** Source records follows **
(** ** Submitting and polling *)
(** The clock moves on, and may bring a cancellation. *)
Definition ticked (c c' : rsb_context) : Prop := exists n k, c' = c <| br_last_now := n |> <| br_cancelled := k |>.
Lemma wp_now (Q : Z -> BS -> Prop) c d t w :
  (forall n c' w', ticked c c' -> Q n (c', (d, (t, w')))) -> wp (now_ms (tclock clock)) Q (c, (d, (t, w))).
Proof.
  intros HQ. unfold now_ms. apply wp_bind, wp_call. intros r s' E. cbn in E. destruct (clock w) as [r' w']. injection E as <- <-.
  apply wp_bind, wp_change, wp_ret, HQ. destruct (snd r').
  - exists (br_last_now c), 1. by destruct c.
  - exists (br_last_now c), (br_cancelled c). by destruct c.
Qed.
Lemma ticked_trans c c' n : ticked c c' -> ticked c (c' <| br_last_now := n |>).
Proof. intros (m & k & ->). by exists n, k. Qed.
Lemma wp_failed rc (Q : Z -> BS -> Prop) c s :
  (forall c', br_state c' = RSB_FAULT -> Q RSB_FAILED (c', s)) -> wp (failed rc) Q (c, s).
Proof. intros HQ. unfold failed. apply wp_bind, wp_change, wp_ret. by apply HQ. Qed.
Lemma wp_bguard deadline (Q : Z -> BS -> Prop) c d t w :
  (forall c' w', br_state c' = RSB_FAULT -> Q RSB_FAILED (c', (d, (t, w')))) ->
  (forall c' w', ticked c c' -> br_state c <> RSB_FAULT -> Q 0 (c', (d, (t, w')))) ->
  wp (guard (tclock clock) deadline) Q (c, (d, (t, w))).
Proof.
  intros Hf HQ. unfold guard. apply wp_bind, wp_now. intros n c' w' Ht. apply wp_own.
  wp_step; [apply wp_failed; auto|]. apply wp_bind, wp_change, wp_ret, HQ; [by apply ticked_trans|].
  rewrite !orb_false_iff in C. destruct C as [[[C%Z.eqb_neq _] _] _]. by destruct Ht as (? & ? & ->).
Qed.
Lemma wp_leave rc (Q : Z -> BS -> Prop) c s : Q rc (c <| br_gate := 0 |>, s) -> wp (leave rc) Q (c, s).
Proof. intros HQ. by apply wp_bind, wp_change, wp_ret. Qed.
Lemma linked_off c s : store_inv s -> br_state c <> RSB_STORING -> linked (c, s).
Proof. by split. Qed.
Lemma linked_fault c s : store_inv s -> br_state c = RSB_FAULT -> linked (c, s).
Proof. intros H E. apply linked_off; [done|by rewrite E]. Qed.
Lemma wp_uncertain rc (Q : Z -> BS -> Prop) c s :
  (forall c', br_state c' = RSB_FAULT -> Q IO_UNCERTAIN (c', s)) -> wp (uncertain rc) Q (c, s).
Proof. intros HQ. unfold uncertain. apply wp_bind, wp_failed. intros c' E. by apply wp_leave, HQ. Qed.
Lemma wp_tied {X} (m : M BS X) s : tied m -> linked s -> wp m (fun _ => linked) s.
Proof. intros Hm H. by apply Hm. Qed.
Lemma tied_wp {X} (m : M BS X) : (forall s, linked s -> wp m (fun _ => linked) s) -> tied m.
Proof. auto. Qed.

Lemma tied_rsb_submit b plain n out deadline : tied (rsb_submit P opus (tclock clock) self ca b plain n out deadline).
Proof.
  unfold rsb_submit. apply tied_bind; [done|]. intros rc. destruct (negb _); [tie|]. destruct b as [bo|]; [|tie].
  destruct (_ || _); [tie|]. apply tied_bind; [|intros ?; tie]. apply tied_bind; [tie|]. intros refused. destruct refused; [done|].
  apply tied_wp. intros [c [d [t w]]] [Hi _]. apply wp_bind, wp_change, wp_own. cbn [snd] in Hi. name_context c1 E1.
  assert (H1 : br_state c1 = RSB_STORING /\ br_pending c1 = deref bo) by by rewrite E1. clear E1.
  apply wp_bind. unfold store at 1. apply wp_call. intros rc' [d' [t' w']] Ep.
  assert (Hi' : store_inv (d', (t', w'))) by exact (wp_elim _ _ _ _ _ (wp_prepare port opus ca _ _ _ _ _ _ _ _ Hi) Ep).
  assert (Ho : owns (deref bo) rc' (d', (t', w'))) by exact (wp_elim _ _ _ _ _ (wp_prepare_owns port opus ca _ _ _ _ _ _ _ _) Ep).
  clear Ep Hi. apply wp_bind, wp_bind, wp_bguard; intros c2 w2.
  - intros E2. apply wp_ret. cbn [negb Z.eqb]. apply wp_leave, linked_fault; [by eapply store_inv_world|done].
  - intros Ht _. apply wp_ret. cbn [negb Z.eqb]. assert (H2 : br_state c2 = RSB_STORING /\ br_pending c2 = deref bo) by by destruct Ht as (? & ? & ->).
    apply (store_inv_world _ _ _ w2) in Hi'. wp_step; [by apply wp_bind, wp_change, wp_leave, linked_off|].
    wp_step; [by apply wp_uncertain; intros c' E; apply linked_fault|]. apply negb_false_iff, Z.eqb_eq in C0.
    apply wp_leave. split; [done|]. intros _. cbn. destruct H2 as [_ ->]. by apply Ho.
Qed.
Lemma tied_rsb_poll b out deadline : tied (rsb_poll (tclock clock) self ca local b out deadline).
Proof.
  unfold rsb_poll. apply tied_own. intros c0. destruct b as [bo|]; [|tie]. destruct (_ || _); [tie|]. cbv zeta.
  apply tied_bind; [done|]. intros rc. destruct (negb _); [tie|]. apply tied_bind; [tie|]. intros refused. destruct refused; [tie|].
  apply tied_bind; [done|]. intros r. apply tied_bind; [tie|]. intros late. destruct late; [tie|].
  destruct r as [[|rc'|rc'] [s|]]; try solve [tie]. destruct (_ || _); [tie|]. destruct (st_ready s =? 0); [tie|].
  apply tied_wp. intros [c [d [t w]]] [Hi _]. cbn [snd] in Hi. apply wp_bind. unfold store at 1. apply wp_call. intros r [d' [t' w']] Er.
  assert (Hi' : store_inv (d', (t', w'))).
  { change (d', (t', w')) with (snd (r, (d', (t', w')))). rewrite <- Er. apply (keeps_code _ (d, (t, w))).
    apply wp_query; [done|]. intros d1 H1 _. by apply finish_keeps. }
  clear Er Hi.
  assert (Hbad : forall c1 w1, wp (do rc0 <- uncertain (fst r); ret (rc0, Some zero_segment_receipt)) (fun _ => linked) (c1, (d', (t', w1)))).
  { intros c1 w1. apply wp_bind, wp_uncertain. intros c2 E. apply wp_ret, linked_fault; [by eapply store_inv_world|done]. }
  unfold either, nonzero. apply wp_bind, wp_bind, wp_ret. wp_step; [by apply wp_ret|].
  apply wp_bind, wp_bind, wp_bguard; intros c1 w1.
  - intros _. apply wp_ret. cbn [negb Z.eqb]. by apply wp_ret.
  - intros _ _. apply wp_ret. cbn [negb Z.eqb]. apply wp_own, wp_bind, wp_bguard; intros c2 w2.
    + intros _. apply wp_ret. by cbn [negb Z.eqb].
    + intros _ _. apply wp_ret. cbn [negb Z.eqb]. apply wp_bind, wp_change, wp_bind, wp_leave, wp_ret, linked_off; [by eapply store_inv_world|done].
Qed.
Lemma tied_run_rsb o : tied (run_rsb o).
Proof.
  induction o; cbn [run_rsb]; try (apply tied_bind; [|intros ?; apply tied_ret]);
    auto using tied_rsb_init, tied_rsb_select, tied_rsb_capacity, tied_rsb_reserve, tied_rsb_submit, tied_rsb_advance,
      tied_rsb_poll, tied_rsb_finalize.
  - unfold rsb_init_deferred_seal. pose proof (tied_rsb_init clock_given). tie.
  - unfold rsb_cancel. tie.
  - unfold rsb_get_status. tie.
  - tie.
Qed.
Lemma tied_run_rsbs os : tied (run_rsbs os).
Proof. induction os as [|o os IH]; cbn [run_rsbs]; [apply tied_ret|]. apply tied_bind; [apply tied_run_rsb|done]. Qed.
** End of Source records **
Problem details: The response should be the listing above, limited to the lines between the one holding "apply wp_query; [done|]." and the one holding "induction o; cbn", inclusive, reproduced exactly.

Task solution:
    apply wp_query; [done|]. intros d1 H1 _. by apply finish_keeps. }
  clear Er Hi.
  assert (Hbad : forall c1 w1, wp (do rc0 <- uncertain (fst r); ret (rc0, Some zero_segment_receipt)) (fun _ => linked) (c1, (d', (t', w1)))).
  { intros c1 w1. apply wp_bind, wp_uncertain. intros c2 E. apply wp_ret, linked_fault; [by eapply store_inv_world|done]. }
  unfold either, nonzero. apply wp_bind, wp_bind, wp_ret. wp_step; [by apply wp_ret|].
  apply wp_bind, wp_bind, wp_bguard; intros c1 w1.
  - intros _. apply wp_ret. cbn [negb Z.eqb]. by apply wp_ret.
  - intros _ _. apply wp_ret. cbn [negb Z.eqb]. apply wp_own, wp_bind, wp_bguard; intros c2 w2.
    + intros _. apply wp_ret. by cbn [negb Z.eqb].
    + intros _ _. apply wp_ret. cbn [negb Z.eqb]. apply wp_bind, wp_change, wp_bind, wp_leave, wp_ret, linked_off; [by eapply store_inv_world|done].
Qed.
Lemma tied_run_rsb o : tied (run_rsb o).
Proof.
  induction o; cbn [run_rsb]; try (apply tied_bind; [|intros ?; apply tied_ret]);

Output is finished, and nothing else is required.